* RECORD EXTRACTS:

▽

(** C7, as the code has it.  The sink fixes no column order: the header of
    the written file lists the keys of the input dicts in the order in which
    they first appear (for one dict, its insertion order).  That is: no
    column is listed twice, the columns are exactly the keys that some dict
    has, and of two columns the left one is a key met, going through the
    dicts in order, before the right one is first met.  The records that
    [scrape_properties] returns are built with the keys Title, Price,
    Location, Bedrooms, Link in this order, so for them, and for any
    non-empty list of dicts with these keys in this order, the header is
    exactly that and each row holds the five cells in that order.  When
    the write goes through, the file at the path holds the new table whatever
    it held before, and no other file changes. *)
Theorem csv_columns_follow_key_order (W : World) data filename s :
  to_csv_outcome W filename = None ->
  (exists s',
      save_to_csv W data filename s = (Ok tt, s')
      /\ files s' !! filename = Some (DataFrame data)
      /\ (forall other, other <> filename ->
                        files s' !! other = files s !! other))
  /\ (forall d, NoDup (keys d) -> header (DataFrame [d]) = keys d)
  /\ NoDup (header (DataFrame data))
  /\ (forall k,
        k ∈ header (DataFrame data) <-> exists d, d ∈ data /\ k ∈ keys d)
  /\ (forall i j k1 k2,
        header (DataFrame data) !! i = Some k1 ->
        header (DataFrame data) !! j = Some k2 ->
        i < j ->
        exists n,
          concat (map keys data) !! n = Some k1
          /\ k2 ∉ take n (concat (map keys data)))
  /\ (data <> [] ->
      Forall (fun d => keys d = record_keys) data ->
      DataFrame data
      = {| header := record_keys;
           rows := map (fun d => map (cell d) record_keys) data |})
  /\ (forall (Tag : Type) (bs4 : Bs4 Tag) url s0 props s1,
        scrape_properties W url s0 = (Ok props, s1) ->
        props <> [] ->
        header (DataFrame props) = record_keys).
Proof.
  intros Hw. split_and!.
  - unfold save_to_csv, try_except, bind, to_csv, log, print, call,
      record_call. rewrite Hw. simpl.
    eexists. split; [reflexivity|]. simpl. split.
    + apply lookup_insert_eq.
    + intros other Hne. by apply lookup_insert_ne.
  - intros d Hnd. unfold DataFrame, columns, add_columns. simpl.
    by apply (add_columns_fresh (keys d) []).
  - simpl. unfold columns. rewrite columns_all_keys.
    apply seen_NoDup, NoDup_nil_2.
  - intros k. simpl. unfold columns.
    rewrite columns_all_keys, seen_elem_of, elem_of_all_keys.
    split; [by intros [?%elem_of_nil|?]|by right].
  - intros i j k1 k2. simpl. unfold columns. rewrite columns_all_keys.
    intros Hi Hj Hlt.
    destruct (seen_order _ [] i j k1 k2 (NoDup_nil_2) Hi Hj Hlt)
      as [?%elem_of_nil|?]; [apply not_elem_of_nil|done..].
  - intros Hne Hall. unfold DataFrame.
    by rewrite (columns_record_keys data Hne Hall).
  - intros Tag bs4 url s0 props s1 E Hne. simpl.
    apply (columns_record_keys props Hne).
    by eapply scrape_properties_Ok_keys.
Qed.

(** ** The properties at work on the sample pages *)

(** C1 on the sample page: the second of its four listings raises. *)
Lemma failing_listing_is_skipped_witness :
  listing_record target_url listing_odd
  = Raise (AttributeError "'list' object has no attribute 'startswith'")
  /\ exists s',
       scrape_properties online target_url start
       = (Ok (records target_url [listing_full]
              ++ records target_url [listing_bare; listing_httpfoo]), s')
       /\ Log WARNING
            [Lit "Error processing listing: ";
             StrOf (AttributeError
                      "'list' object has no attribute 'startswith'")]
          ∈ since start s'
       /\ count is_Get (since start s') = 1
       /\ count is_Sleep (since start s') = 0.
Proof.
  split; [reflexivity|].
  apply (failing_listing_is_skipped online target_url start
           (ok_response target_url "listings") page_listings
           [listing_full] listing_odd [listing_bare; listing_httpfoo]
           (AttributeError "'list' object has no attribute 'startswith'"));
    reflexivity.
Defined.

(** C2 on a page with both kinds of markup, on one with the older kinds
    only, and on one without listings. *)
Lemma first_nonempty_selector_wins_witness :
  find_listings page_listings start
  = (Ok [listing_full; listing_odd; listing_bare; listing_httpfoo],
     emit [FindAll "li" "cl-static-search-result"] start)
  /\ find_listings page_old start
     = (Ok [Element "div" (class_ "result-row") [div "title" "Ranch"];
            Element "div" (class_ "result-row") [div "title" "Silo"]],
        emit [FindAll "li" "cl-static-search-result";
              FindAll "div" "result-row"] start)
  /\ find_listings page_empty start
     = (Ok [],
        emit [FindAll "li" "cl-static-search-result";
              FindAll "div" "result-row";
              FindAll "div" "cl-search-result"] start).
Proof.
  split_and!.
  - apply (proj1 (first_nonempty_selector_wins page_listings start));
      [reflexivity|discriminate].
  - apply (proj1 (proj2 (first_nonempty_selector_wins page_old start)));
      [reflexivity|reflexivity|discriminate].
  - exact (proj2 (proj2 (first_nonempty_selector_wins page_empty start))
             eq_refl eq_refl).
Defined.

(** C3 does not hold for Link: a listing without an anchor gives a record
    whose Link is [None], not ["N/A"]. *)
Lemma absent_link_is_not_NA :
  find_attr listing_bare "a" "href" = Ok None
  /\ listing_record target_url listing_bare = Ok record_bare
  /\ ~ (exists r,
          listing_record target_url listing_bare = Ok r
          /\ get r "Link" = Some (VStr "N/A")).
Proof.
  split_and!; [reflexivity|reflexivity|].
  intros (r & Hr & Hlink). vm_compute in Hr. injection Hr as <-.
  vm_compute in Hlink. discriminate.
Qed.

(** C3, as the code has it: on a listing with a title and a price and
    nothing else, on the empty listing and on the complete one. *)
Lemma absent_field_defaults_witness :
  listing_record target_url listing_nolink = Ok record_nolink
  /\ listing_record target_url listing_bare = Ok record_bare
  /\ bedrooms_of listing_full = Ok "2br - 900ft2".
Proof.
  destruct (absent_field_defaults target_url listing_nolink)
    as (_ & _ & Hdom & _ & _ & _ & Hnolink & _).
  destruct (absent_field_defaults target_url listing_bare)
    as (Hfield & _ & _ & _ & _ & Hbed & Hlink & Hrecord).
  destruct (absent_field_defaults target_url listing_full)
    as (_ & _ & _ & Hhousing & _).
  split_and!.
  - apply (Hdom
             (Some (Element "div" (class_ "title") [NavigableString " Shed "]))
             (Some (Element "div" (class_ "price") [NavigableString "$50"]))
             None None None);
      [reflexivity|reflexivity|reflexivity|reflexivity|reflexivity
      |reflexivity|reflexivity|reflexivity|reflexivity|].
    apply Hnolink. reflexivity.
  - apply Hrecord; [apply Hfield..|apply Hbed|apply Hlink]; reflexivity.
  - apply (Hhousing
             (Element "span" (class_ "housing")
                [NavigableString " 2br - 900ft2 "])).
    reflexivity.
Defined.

△

* ASSIGNMENT: Look at the records above. Copy every line where the string "online" occurs.

* SOLUTION TO THIS EXERCISE:
       scrape_properties online target_url start
  apply (failing_listing_is_skipped online target_url start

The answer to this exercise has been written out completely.